Okay. Now you walk passed the old man and you got in the car and you went home ---Yes, yes.’
In other words the attorney was allowed to address the question and was not curtailed in his cross-examination. That said, again I consider that the magistrate’s intervention was rather sharp and unnecessary at that point.
[21] Turning to the last of the three interventions relied on, this occurred in the context of the same question being explored, namely, when the complainant made, or could have been expected to have made, her first report. There again the magistrate appears to have taken exception to the implicit assumption that the complainant’s credibility was affected by her not confiding in her sister as soon as she got home that she had been sexually assaulted. The magistrate’s objection and intervention was premature, however, since it had not been put directly to the complainant that her credibility was questionable because she had not immediately done so. Her reasons for not telling Cindy and in fact giving her sister a false account of what had happened had not yet been explored by the attorney in cross-examination. The magistrate’s intervention was heavy-handed. Be that as it may the attorney dealt with the situation with aplomb as appears from the following extract which follows immediately after the passage which the appellant relies upon:
[MR VAN DYK]: “No with respect, I accept your view on that Your Worship. Now why didn’t you tell her --- Cause I didn’t want to tell her. I was afraid.
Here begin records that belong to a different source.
(* ===== verification/Sched.v ===== *)
(** * The scheduler (scheduler.c of the kernel)

    The threads that can run are in one list per priority, 256 of them; a bit
    for each list that is not empty is in 32 bytes, and a bit for each byte
    that is not zero in a word.  The highest priority (the smallest number) is
    found by two look-ups in a table.  [ready_ok] is the invariant that ties
    bits and lists together. *)
From stdpp Require Import base functions list sets.
From Stdlib Require Import ZArith Lia.
From S2P Require Import Prelude World Rtlist Kernel.

Definition rt_lowest_bitmap : list Z := [
  0; 0; 1; 0; 2; 0; 1; 0; 3; 0; 1; 0; 2; 0; 1; 0;
  4; 0; 1; 0; 2; 0; 1; 0; 3; 0; 1; 0; 2; 0; 1; 0;
  5; 0; 1; 0; 2; 0; 1; 0; 3; 0; 1; 0; 2; 0; 1; 0;
  4; 0; 1; 0; 2; 0; 1; 0; 3; 0; 1; 0; 2; 0; 1; 0;
  6; 0; 1; 0; 2; 0; 1; 0; 3; 0; 1; 0; 2; 0; 1; 0;
  4; 0; 1; 0; 2; 0; 1; 0; 3; 0; 1; 0; 2; 0; 1; 0;
  5; 0; 1; 0; 2; 0; 1; 0; 3; 0; 1; 0; 2; 0; 1; 0;
  4; 0; 1; 0; 2; 0; 1; 0; 3; 0; 1; 0; 2; 0; 1; 0;
  7; 0; 1; 0; 2; 0; 1; 0; 3; 0; 1; 0; 2; 0; 1; 0;
  4; 0; 1; 0; 2; 0; 1; 0; 3; 0; 1; 0; 2; 0; 1; 0;
  5; 0; 1; 0; 2; 0; 1; 0; 3; 0; 1; 0; 2; 0; 1; 0;
  4; 0; 1; 0; 2; 0; 1; 0; 3; 0; 1; 0; 2; 0; 1; 0;
  6; 0; 1; 0; 2; 0; 1; 0; 3; 0; 1; 0; 2; 0; 1; 0;
  4; 0; 1; 0; 2; 0; 1; 0; 3; 0; 1; 0; 2; 0; 1; 0;
  5; 0; 1; 0; 2; 0; 1; 0; 3; 0; 1; 0; 2; 0; 1; 0;
  4; 0; 1; 0; 2; 0; 1; 0; 3; 0; 1; 0; 2; 0; 1; 0].

(** ** The operations *)

(** The four tests on the word *)
Definition group_number (g : Z) : Z :=
  if negb (Z.land g 0xff =? 0) then tbl rt_lowest_bitmap (Z.land g 0xff)
  else if negb (Z.land g 0xff00 =? 0) then
    tbl rt_lowest_bitmap (Z.land (Z.shiftr g 8) 0xff) + 8
  else if negb (Z.land g 0xff0000 =? 0) then
    tbl rt_lowest_bitmap (Z.land (Z.shiftr g 16) 0xff) + 16
  else tbl rt_lowest_bitmap (Z.land (Z.shiftr g 24) 0xff) + 24.

Definition highest_ready_priority (k : KERNEL) : Z :=
  let number := group_number (rt_thread_ready_priority_group k) in
  Z.shiftl number 3 + tbl rt_lowest_bitmap (tbl (rt_thread_ready_table k) number).

(** [rt_list_entry (.., struct rt_thread, tlist)]: the head of an empty list is
    no thread *)
Definition list_thread (n : NODE) : option nat :=
  match n with N_tlist t => Some t | _ => None end.

Definition rt_schedule (k : KERNEL) : option KERNEL :=
  if rt_scheduler_lock_nest k =? 0 then
    let highest := highest_ready_priority k in
    to_thread ← list_thread (next (nodes k (N_ready highest)));
    if decide (rt_current_thread k = Some to_thread) then Some k
    else
      from_thread ← rt_current_thread k;
      Some (record_event
        (K_switch (Some from_thread) to_thread (negb (rt_interrupt_nest k =? 0)))
        (set_rt_current_thread (Some to_thread) (set_rt_current_priority (u8 highest) k)))
  else Some k.

Definition rt_system_scheduler_start (k : KERNEL) : option KERNEL :=
  to_thread ← list_thread (next (nodes k (N_ready (highest_ready_priority k))));
  Some (record_event (K_switch None to_thread false)
    (set_rt_current_thread (Some to_thread) k)).

Definition rt_schedule_insert_thread (t : nat) (k : KERNEL) : KERNEL :=
  let k := upd_thread t (set_stat RT_THREAD_READY) k in
  let th := threads k t in
  let k := upd_nodes (rt_list_insert_before (N_ready (current_priority th)) (N_tlist t)) k in
  let table := rt_thread_ready_table k in
  let k := set_rt_thread_ready_table
    (<[Z.to_nat (number th) := Z.lor (tbl table (number th)) (high_mask th)]> table) k in
  set_rt_thread_ready_priority_group
    (Z.lor (rt_thread_ready_priority_group k) (number_mask th)) k.

(** [x &= ~mask] is [Z.ldiff x mask]. *)
Definition rt_schedule_remove_thread (t : nat) (k : KERNEL) : KERNEL :=
  let th := threads k t in
  let k := upd_nodes (rt_list_remove (N_tlist t)) k in
  if rt_list_isempty (N_ready (current_priority th)) (nodes k) then
    let table := rt_thread_ready_table k in
    let k := set_rt_thread_ready_table
      (<[Z.to_nat (number th) := Z.ldiff (tbl table (number th)) (high_mask th)]> table) k in
    if tbl (rt_thread_ready_table k) (number th) =? 0 then
      set_rt_thread_ready_priority_group
        (Z.ldiff (rt_thread_ready_priority_group k) (number_mask th)) k
    else k
  else k.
[MR VAN DYK]: “Who were you afraid of? ---I was afraid if I tell anybody my parents or her we were going to lose the house that’s why I didn’t tell them.
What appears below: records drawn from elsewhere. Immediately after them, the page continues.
(* ===== verification/Timer.v ===== *)
(** * Timers (timer.c of the kernel)

    The running timers are a list ordered by their time, a 32-bit tick that
    wraps around; every tick the kernel calls the functions of those that have
    come to their time.  Only hard timers are compiled in
    (RT_USING_TIMER_SOFT is off).  The abstract timers count down:
    [timers_refine_countdowns] says that the list on wrapping ticks is that
    for any sequence of calls, at any time. *)
From stdpp Require Import base functions list sets.
From Stdlib Require Import ZArith Lia Sorted.
From S2P Require Import Prelude World Rtlist Kernel.

(** How many nodes a walk over a list may visit, and how many timers may expire
    in one tick *)
Class Fuel := fuel : nat.

(** ** The operations *)

Definition activated (tm : rt_timer) : bool :=
  negb (Z.land (timer_flag tm) RT_TIMER_FLAG_ACTIVATED =? 0).
Definition periodic (tm : rt_timer) : bool :=
  negb (Z.land (timer_flag tm) RT_TIMER_FLAG_PERIODIC =? 0).
Definition activate (tm : rt_timer) : rt_timer :=
  set_timer_flag (Z.lor (timer_flag tm) RT_TIMER_FLAG_ACTIVATED) tm.
Definition deactivate (tm : rt_timer) : rt_timer :=
  set_timer_flag (Z.ldiff (timer_flag tm) RT_TIMER_FLAG_ACTIVATED) tm.

Definition rt_timer_init (m : TIMER) (time flag : Z) (k : KERNEL) : KERNEL :=
  let k := upd_timer m (λ _, deactivate (mkTimer flag time 0)) k in
  upd_nodes (rt_list_init (N_timer m)) k.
The complainant went on to explain and was cross-examined about her communications to her father regarding the alleged assaults.
[22] During argument appellant’s counsel broadened his challenge to include other passages in the record which he contended showed that the magistrate had improperly obstructed or curtailed the appellant’s attorney’s cross-examination. First was a passage when the magistrate intervened when the complainant was being questioned on an apparent discrepancy between her evidence and statement as to when on the journey she had mentioned to the appellant that she had been involved in an earlier incident when an older man had made unwanted sexual advances towards her. The magistrate ended her intervention by saying ‘Accept her answer. Move on please.’ which could be seen as obstructing the appellant’s attorney in pursuing his line of cross-examination. One again, however, the attorney was undeterred and came back to the topic and put what he perceived as the discrepancies to the complainant over two pages of the record and was not curtailed or even interrupted by the magistrate in any way.
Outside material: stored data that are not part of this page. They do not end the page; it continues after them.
(** One thread is woken: it leaves the list it waits in and the list of timers
    and is the last of its priority. *)
Record woken (t : nat) (k : KERNEL) (L : NODE → list NODE) (k' : KERNEL) (L' : NODE → list NODE)
  : Prop := {
  wk_ready : L' (N_ready (current_priority (threads k t))) =
    L (N_ready (current_priority (threads k t))) ++ [N_tlist t];
  wk_others h : is_head h → h ≠ N_ready (current_priority (threads k t)) → h ≠ N_timers →
    L' h = filter (.≠ N_tlist t) (L h);
  wk_timers m : N_timer m ∈ L' N_timers ↔ N_timer m ∈ L N_timers ∧ m ≠ TM_thread t;
  wk_stat : stat (threads k' t) = RT_THREAD_READY;
  wk_thread : set_stat (stat (threads k t)) (threads k' t) = threads k t;
  wk_threads t' : t' ≠ t → threads k' t' = threads k t';
  wk_user m : m ≠ TM_thread t → timers k' m = timers k m
}.

Lemma set_stat_back th s : set_stat (stat th) (set_stat s th) = th.
Proof. by destruct th. Qed.

Lemma resume_wf X lo k L t : kernel_wf X lo k L → stat (threads k t) = RT_THREAD_SUSPEND →
  ∃ k' L', rt_thread_resume t k = (RT_EOK, k') ∧ kernel_wf X lo k' L' ∧ woken t k L k' L' ∧
    same_objects k k' ∧ activated (timers k' (TM_thread t)) = false.
Proof.
  intros W Hs. unfold rt_thread_resume. rewrite Hs. cbn [Z.eqb Pos.eqb RT_THREAD_SUSPEND].
  destruct (detach_thread_wf X lo k L t W) as [W1 Hl1]; [by rewrite Hs|].
  set (k1 := upd_nodes (rt_list_remove (N_tlist t)) k) in *.
  set (L1 := without (N_tlist t) L) in *.
  destruct (detach_timer_wf X lo k1 L1 (TM_thread t) W1) as (W2 & Hl2 & Ha2 & HL2).
  set (k2 := upd_timer (TM_thread t) deactivate _) in *.
  set (L2 := without (N_timer (TM_thread t)) L1) in *.
  assert (loose is_head L2 (N_tlist t)) as Hl.
  { split; [by intros []|]. intros h Hh. unfold L2. rewrite elem_without. intros [Hin _].
    by apply (proj2 Hl1 h). }
  destruct (insert_ready_wf X lo k2 L2 t W2) as [W3 HL3]; [done|apply Hl2; done|done|].
  set (p := current_priority (threads k2 t)) in *.
  change (current_priority (threads k t)) with p.
  set (L3 := <[N_ready p := L2 (N_ready p) ++ [N_tlist t]]> L2) in *.
  assert (∀ t', threads (rt_schedule_insert_thread t k2) t' =
    if decide (t' = t) then set_stat RT_THREAD_READY (threads k t) else threads k t') as Et
    by (intros; apply (threads_upd t (set_stat RT_THREAD_READY) k2)).
  exists (rt_schedule_insert_thread t k2), L3. split_and!; [done|done| |by split|done].
  split.
  - unfold L3. rewrite fn_lookup_insert, HL2 by done. unfold L1, without.
    rewrite without_id; [done|]. eapply not_in_ready; [exact W|by rewrite Hs].
  - intros h Hh Hne1 Hne2. by rewrite HL3, HL2 by done.
  - intros m. rewrite HL3 by done. unfold L2, L1. rewrite !elem_without. split.
    + intros [[? _] Hne]. split; [done|]. by intros ->.
    + intros [? Hne]. split; [done|]. by intros [= ->].
  - by rewrite Et, decide_True.
  - rewrite Et, decide_True by done. apply set_stat_back.
  - intros t' Hne. by rewrite Et, decide_False.
  - intros m Hne. change (timers (rt_schedule_insert_thread t k2)) with (timers k2).
    unfold k2. by rewrite timers_upd, decide_False.
Qed.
[23] Finally, the appellant’s counsel sought also to rely on an intervention by the magistrate when the appellant’s attorney sought to cross-examine the complainant regarding what he perceived as a contradiction in different parts of her evidence regarding whether, immediately after the police had taken down a statement from her, she had read it. The magistrate intervened to point out that the complainant had not earlier stated what the attorney was ascribing to her. The force of this objection depends ultimately on whether the magistrate was correct in stating that there was no discrepancy between the complainant’s earlier evidence that she had not immediately read her statement after it was taken from her by a police official. Although the appellant’s counsel argued that the complainant’s evidence was clear that she had read her statement immediately after it was taken down I am not persuaded that this was the case or, at the very least, that this was clearly so, with the result that the magistrate’s intervention, with the substance of which the prosecutor agreed, was justified. I might add in this regard that at the end of the exchange appellant’s attorney appeared to accept that the magistrate and the prosecutor were correct in their recollection of the complainant’s earlier evidence and their interpretation thereof.
[24] I thus do not consider that the further examples relied upon by appellant’s counsel add much to his case that, viewing all the interventions either singularly or cumulatively, they were such as to justify a finding that there was a material irregularity in the trial, namely, the magistrate’s curtailment or obstruction of cross-examination.
[25] In the circumstances, although the magistrate exhibited unnecessary impatience and some of her interventions were premature and heavy-handed, the appellant’s attorney appeared to deal well with the situation and upon closer analysis was not curtailed or blocked or obstructed in his cross-examination of the complainant to any material degree. To the extent that there was any such curtailment it was limited and the attorney was allowed to broach the topics which he wished to address albeit from a slightly different angle. Accordingly, I do not consider that these interventions, either singly or cumulatively, amounted to misconduct on the part of the magistrate which rendered the appellant’s trial unfair in that his representative’s cross-examination of the complainant was materially obstructed or curtailed. That said, the undue impatience and irritability on the part of the presiding officer was inappropriate and undesirable.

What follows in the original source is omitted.